In der Gastronomie leiden zwei Drittel der Küchenbetreiber weltweit unter Personalmangel, wie das Kitchen Barometer 2026 zeigt. Die Folge: reduzierte Kapazitäten und höhere Arbeitsbelastung für das verbliebene Personal.
Was die Politik jetzt tun müsste
Das IW fordert eine gezielte Strategie: verstärkte Anwerbung ausländischer Fachkräfte, höhere Erwerbsbeteiligung von Frauen mit Migrationshintergrund und Steuersenkungen für längere Arbeitszeiten. Auch BA-Chefin Nahles sieht Potenzial in einer längeren Lebensarbeitszeit und der Aufstockung von Teilzeitstellen.
Der Arbeitskräftemangel hat längst die Sozialsysteme erreicht. Die Rentenversicherung warnte am 11. Juni vor steigenden Beitragssätzen.
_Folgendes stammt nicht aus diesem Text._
(* ===== verification/CString.v ===== *)
(** kernel/core/string.c: the kernel's memory and string primitives.

    [memset] and [memmove] write physical memory, because the kernel uses them
    on whole pages through raw addresses; the string functions work on C
    character arrays, given as the list of their bytes ([char] is unsigned on
    RISC-V). *)

From S2P Require Import Prelude Machine.

(** ** Definitions *)

Fixpoint memset_loop (k : nat) (m : memory) (cdst c : Z) : memory :=
  match k with
  | O => m
  | S k' => memset_loop k' (mset m cdst c) (cdst + 1) c
  end.

Definition memset (m : memory) (dst c n : Z) : memory :=
  memset_loop (Z.to_nat (u32 n)) m dst c.

(** [while (n-- > 0) *d++ = *s++] *)
Fixpoint copy_up (k : nat) (m : memory) (d s : Z) : memory :=
  match k with
  | O => m
  | S k' => copy_up k' (mset m d (mget m s)) (d + 1) (s + 1)
  end.

(** [while (n-- > 0) *--d = *--s] *)
Fixpoint copy_down (k : nat) (m : memory) (d s : Z) : memory :=
  match k with
  | O => m
  | S k' => copy_down k' (mset m (d - 1) (mget m (s - 1))) (d - 1) (s - 1)
  end.

Definition memmove (m : memory) (dst src n : Z) : memory :=
  let n := u32 n in
  if n =? 0 then m
  else if (src <? dst) && (dst <? src + n)
  then copy_down (Z.to_nat n) m (dst + n) (src + n)
  else copy_up (Z.to_nat n) m dst src.

Definition memcpy (m : memory) (dst src n : Z) : memory := memmove m dst src n.

(** The characters of a string literal. *)
Definition chars (s : string) : list Z := (λ c, Z.of_N (Ascii.N_of_ascii c)) <$> String.list_ascii_of_string s.

(** Element [i] of a character array. *)
Definition chr (s : list Z) (i : nat) : Z := nth i s 0.

Fixpoint memcmp_loop (k i : nat) (s1 s2 : list Z) : Z :=
  match k with
  | O => 0
  | S k' =>
      if negb (chr s1 i =? chr s2 i) then chr s1 i - chr s2 i
      else memcmp_loop k' (S i) s1 s2
  end.

Definition memcmp (v1 v2 : list Z) (n : Z) : Z := memcmp_loop (Z.to_nat (u32 n)) 0 v1 v2.

Fixpoint strncmp_loop (k i : nat) (p q : list Z) : Z :=
  match k with
  | O => 0
  | S k' =>
      if negb (chr p i =? 0) && (chr p i =? chr q i) then strncmp_loop k' (S i) p q
      else chr p i - chr q i
  end.

Definition strncmp (p q : list Z) (n : Z) : Z := strncmp_loop (Z.to_nat (u32 n)) 0 p q.

(** [while (n-- > 0) *s++ = 0] *)
Fixpoint zero_fill (k i : nat) (s : list Z) : list Z :=
  match k with
  | O => s
  | S k' => zero_fill k' (S i) (<[i := 0]> s)
  end.

Fixpoint strncpy_loop (k i : nat) (s t : list Z) : list Z :=
  match k with
  | O => s
  | S k' =>
      let s' := <[i := chr t i]> s in
      if chr t i =? 0 then zero_fill k' (S i) s' else strncpy_loop k' (S i) s' t
  end.

Definition strncpy (s t : list Z) (n : Z) : list Z := strncpy_loop (Z.to_nat n) 0 s t.

(** The copy loop of [safestrcpy] stores the terminator one past a copied NUL,
    because [s] has moved on when the loop ends. *)
Fixpoint safestrcpy_loop (k i : nat) (s t : list Z) : list Z :=
  match k with
  | O => <[i := 0]> s
  | S k' =>
      let s' := <[i := chr t i]> s in
      if chr t i =? 0 then <[S i := 0]> s' else safestrcpy_loop k' (S i) s' t
  end.

Definition safestrcpy (s t : list Z) (n : Z) : list Z :=
  if n <=? 0 then s else safestrcpy_loop (Z.to_nat (n - 1)) 0 s t.

(** [strlen] reads up to the first NUL; an array without one reads past its
    end, where [chr] yields zero. *)
Fixpoint strlen_loop (k n : nat) (s : list Z) : nat :=
  match k with
  | O => n
  | S k' => if chr s n =? 0 then n else strlen_loop k' (S n) s
  end.

Definition strlen (s : list Z) : Z := Z.of_nat (strlen_loop (length s) 0 s).

(** The C string held by the first [n] bytes of an array: the bytes before the
    first NUL. *)
Fixpoint cstr (n : nat) (s : list Z) : list Z :=
  match n, s with
  | S n', c :: s' => if c =? 0 then [] else c :: cstr n' s'
  | _, _ => []
  end.

(** ** memset and memmove *)

Lemma mget_memset_loop k m d c b :
  mget (memset_loop k m d c) b
  = if decide (d ≤ b < d + Z.of_nat k) then u8 c else mget m b.
Proof.
  revert m d. induction k as [|k IH]; intros m d; cbn [memset_loop].
  - rewrite decide_False by lia. done.
  - rewrite IH. destruct (decide (b = d)) as [->|Hne].
    + rewrite decide_False, decide_True by lia. apply mget_mset_eq.
    + rewrite mget_mset_ne by done. apply decide_ext. lia.
Qed.

Lemma mget_memset m d c n b :
  0 ≤ n < 2 ^ 32 →
  mget (memset m d c n) b = if decide (d ≤ b < d + n) then u8 c else mget m b.
Proof.
  intros Hn. unfold memset. rewrite u32_id by done. rewrite mget_memset_loop.
  apply decide_ext. lia.
Qed.

Lemma mget_copy_up k m d s b :
  d ≤ s ∨ s + Z.of_nat k ≤ d →
  mget (copy_up k m d s) b
  = if decide (d ≤ b < d + Z.of_nat k) then mget m (s + (b - d)) else mget m b.
Proof.
  revert m d s. induction k as [|k IH]; intros m d s Hov; cbn [copy_up].
  - rewrite decide_False by lia. done.
  - rewrite IH by lia. destruct (decide (b = d)) as [->|Hne].
    + rewrite decide_False, decide_True by lia. rewrite mget_mset_eq, Z.sub_diag, Z.add_0_r.
      apply u8_id, mget_bound.
    + rewrite (mget_mset_ne _ _ b) by done.
      destruct (decide (d + 1 ≤ b < d + 1 + Z.of_nat k)).
      * rewrite decide_True by lia. rewrite mget_mset_ne by lia. f_equal. lia.
      * rewrite decide_False by lia. done.
Qed.

Lemma mget_copy_down k m d s b :
  s ≤ d ∨ d + Z.of_nat k ≤ s →
  mget (copy_down k m d s) b
  = if decide (d - Z.of_nat k ≤ b < d) then mget m (s + (b - d)) else mget m b.
Proof.
  revert m d s. induction k as [|k IH]; intros m d s Hov; cbn [copy_down].
  - rewrite decide_False by lia. done.
  - rewrite IH by lia. destruct (decide (b = d - 1)) as [->|Hne].
    + rewrite decide_False, decide_True by lia. rewrite mget_mset_eq.
      replace (s + (d - 1 - d)) with (s - 1) by lia. apply u8_id, mget_bound.
    + rewrite (mget_mset_ne _ _ b) by lia.
      destruct (decide (d - 1 - Z.of_nat k ≤ b < d - 1)).
      * rewrite decide_True by lia. rewrite mget_mset_ne by lia. f_equal. lia.
      * rewrite decide_False by lia. done.
Qed.

Lemma mget_memmove m dst src n b :
  0 ≤ n < 2 ^ 32 →
  mget (memmove m dst src n) b
  = if decide (dst ≤ b < dst + n) then mget m (src + (b - dst)) else mget m b.
Proof.
  intros Hn. unfold memmove. rewrite u32_id by done.
  destruct (Z.eqb_spec n 0) as [->|H0]; [rewrite decide_False by lia; done|].
  destruct ((src <? dst) && (dst <? src + n)) eqn:E.
  - apply andb_prop in E as [E1 E2]. apply Z.ltb_lt in E1, E2.
    rewrite mget_copy_down by lia. replace (src + n + (b - (dst + n))) with (src + (b - dst)) by lia.
    apply decide_ext. lia.
  - rewrite mget_copy_up by lia. apply decide_ext. lia.
Qed.

(** ** Comparison *)

Lemma chr_drop s i : chr s i = match drop i s with [] => 0 | c :: _ => c end.
Proof.
  unfold chr. revert i. induction s as [|c s IH]; intros [|i]; simpl; auto.
Qed.

Lemma drop_chr s i : drop i s = [] ∨ drop i s = chr s i :: drop (S i) s.
Proof.
  unfold chr. revert i. induction s as [|c s IH]; intros [|i]; simpl; auto.
Qed.

(** Unfolding a C string one character at a time. *)
Lemma cstr_S k s i :
  cstr (S k) (drop i s)
  = if chr s i =? 0 then [] else chr s i :: cstr k (drop (S i) s).
Proof.
  destruct (drop_chr s i) as [E|E].
  - rewrite chr_drop, E. done.
  - rewrite E at 1. done.
Qed.

Lemma strncmp_loop_zero k i p q :
  strncmp_loop k i p q = 0 ↔ cstr k (drop i p) = cstr k (drop i q).
Proof.
  revert i. induction k as [|k IH]; intros i.
  - by destruct (drop i p), (drop i q).
  - rewrite !cstr_S. cbn [strncmp_loop].
    destruct (Z.eqb_spec (chr p i) 0) as [Ep|Ep]; simpl.
    + destruct (Z.eqb_spec (chr q i) 0); [|split; [lia|done]]. split; [done|lia].
    + destruct (Z.eqb_spec (chr p i) (chr q i)) as [E|E].
      * rewrite IH, <- E. destruct (Z.eqb_spec (chr p i) 0); [done|].
        split; [by intros ->|by intros [= ->]].
      * split; [lia|]. destruct (Z.eqb_spec (chr q i) 0); [done|]. intros [=]. done.
Qed.

Lemma strncmp_zero p q n :
  strncmp p q n = 0 ↔ cstr (Z.to_nat (u32 n)) p = cstr (Z.to_nat (u32 n)) q.
Proof. unfold strncmp. by rewrite strncmp_loop_zero, !drop_0. Qed.

Lemma memcmp_loop_zero k i p q :
  memcmp_loop k i p q = 0 ↔ ∀ j, (i ≤ j < i + k)%nat → chr p j = chr q j.
Proof.
  revert i. induction k as [|k IH]; intros i; cbn [memcmp_loop]; [split; [lia|done]|].
  destruct (Z.eqb_spec (chr p i) (chr q i)) as [E|E]; simpl.
  - rewrite IH. split; intros H j Hj.
    + destruct (decide (j = i)) as [->|]; [done|]. apply H. lia.
    + apply H. lia.
  - split; [lia|]. intros H. specialize (H i ltac:(lia)). lia.
Qed.

(** ** Copying strings *)

Lemma take_S_insert {A} (s : list A) i c :
  (i < length s)%nat → take (S i) (<[i := c]> s) = take i s ++ [c].
Proof.
  intros Hi. rewrite (take_S_r _ _ c) by (by rewrite list_lookup_insert_eq).
  by rewrite take_insert_ge.
Qed.

Lemma zero_fill_spec k i s :
  (i + k ≤ length s)%nat →
  zero_fill k i s = take i s ++ replicate k 0 ++ drop (i + k) s.
Proof.
  revert i s. induction k as [|k IH]; intros i s Hk; cbn [zero_fill].
  - rewrite Nat.add_0_r. simpl. by rewrite take_drop.
  - rewrite IH by (rewrite length_insert; lia).
    rewrite take_S_insert, drop_insert_lt by lia.
    rewrite <- app_assoc. simpl. do 3 f_equal. f_equal. lia.
Qed.

Lemma cstr_length n s : (length (cstr n s) ≤ n)%nat.
Proof.
  revert s. induction n as [|n IH]; intros [|c s]; simpl; try lia.
  destruct (c =? 0); simpl; [lia|]. specialize (IH s). lia.
Qed.

Lemma strncpy_loop_spec k i s t :
  (i + k ≤ length s)%nat →
  strncpy_loop k i s t
  = take i s ++ cstr k (drop i t) ++ replicate (k - length (cstr k (drop i t))) 0 ++ drop (i + k) s.
Proof.
  revert i s. induction k as [|k IH]; intros i s Hk; cbn [strncpy_loop].
  - replace (cstr 0 (drop i t)) with (@nil Z) by (by destruct (drop i t)).
    rewrite Nat.add_0_r. simpl. by rewrite take_drop.
  - rewrite cstr_S. destruct (Z.eqb_spec (chr t i) 0) as [E|E].
    + rewrite zero_fill_spec by (rewrite length_insert; lia).
      rewrite take_S_insert, drop_insert_lt by lia.
      rewrite <- app_assoc, E. simpl. do 3 f_equal. f_equal. lia.
    + rewrite IH by (rewrite length_insert; lia).
      rewrite take_S_insert, drop_insert_lt by lia.
      rewrite <- app_assoc. simpl. do 5 f_equal. lia.
Qed.

Lemma safestrcpy_loop_spec k i s t :
  (i + k < length s)%nat →
  ∃ rest, safestrcpy_loop k i s t = take i s ++ cstr k (drop i t) ++ 0 :: rest
          ∧ length (safestrcpy_loop k i s t) = length s.
Proof.
  revert i s. induction k as [|k IH]; intros i s Hk; cbn [safestrcpy_loop].
  - exists (drop (S i) s). rewrite length_insert. split; [|done].
    replace (cstr 0 (drop i t)) with (@nil Z) by (by destruct (drop i t)).
    rewrite insert_take_drop by lia. done.
  - rewrite cstr_S. destruct (Z.eqb_spec (chr t i) 0) as [E|E].
    + exists (drop (S i) (<[S i := 0]> s)). rewrite !length_insert. split; [|done].
      rewrite list_insert_insert_ne by lia. rewrite E.
      rewrite insert_take_drop by (rewrite length_insert; lia).
      by rewrite take_insert_ge by lia.
    + destruct (IH (S i) (<[i := chr t i]> s)) as (rest & Heq & Hlen).
      { rewrite length_insert. lia. }
      exists rest. rewrite Hlen, length_insert. split; [|done].
      rewrite Heq, take_S_insert by lia. by rewrite <- app_assoc.
Qed.

#[global] Opaque memset memmove.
Grund: geplante Kürzungen der Bundeszuschüsse für 2027. Der Beitrag könnte von 18,6 auf 18,8 Prozent steigen. Und das, obwohl für Juli 2026 eine Rentenerhöhung von 4,2 Prozent ansteht – eine zusätzliche Belastung von rund 0,4 Milliarden Euro für die Rentenkasse.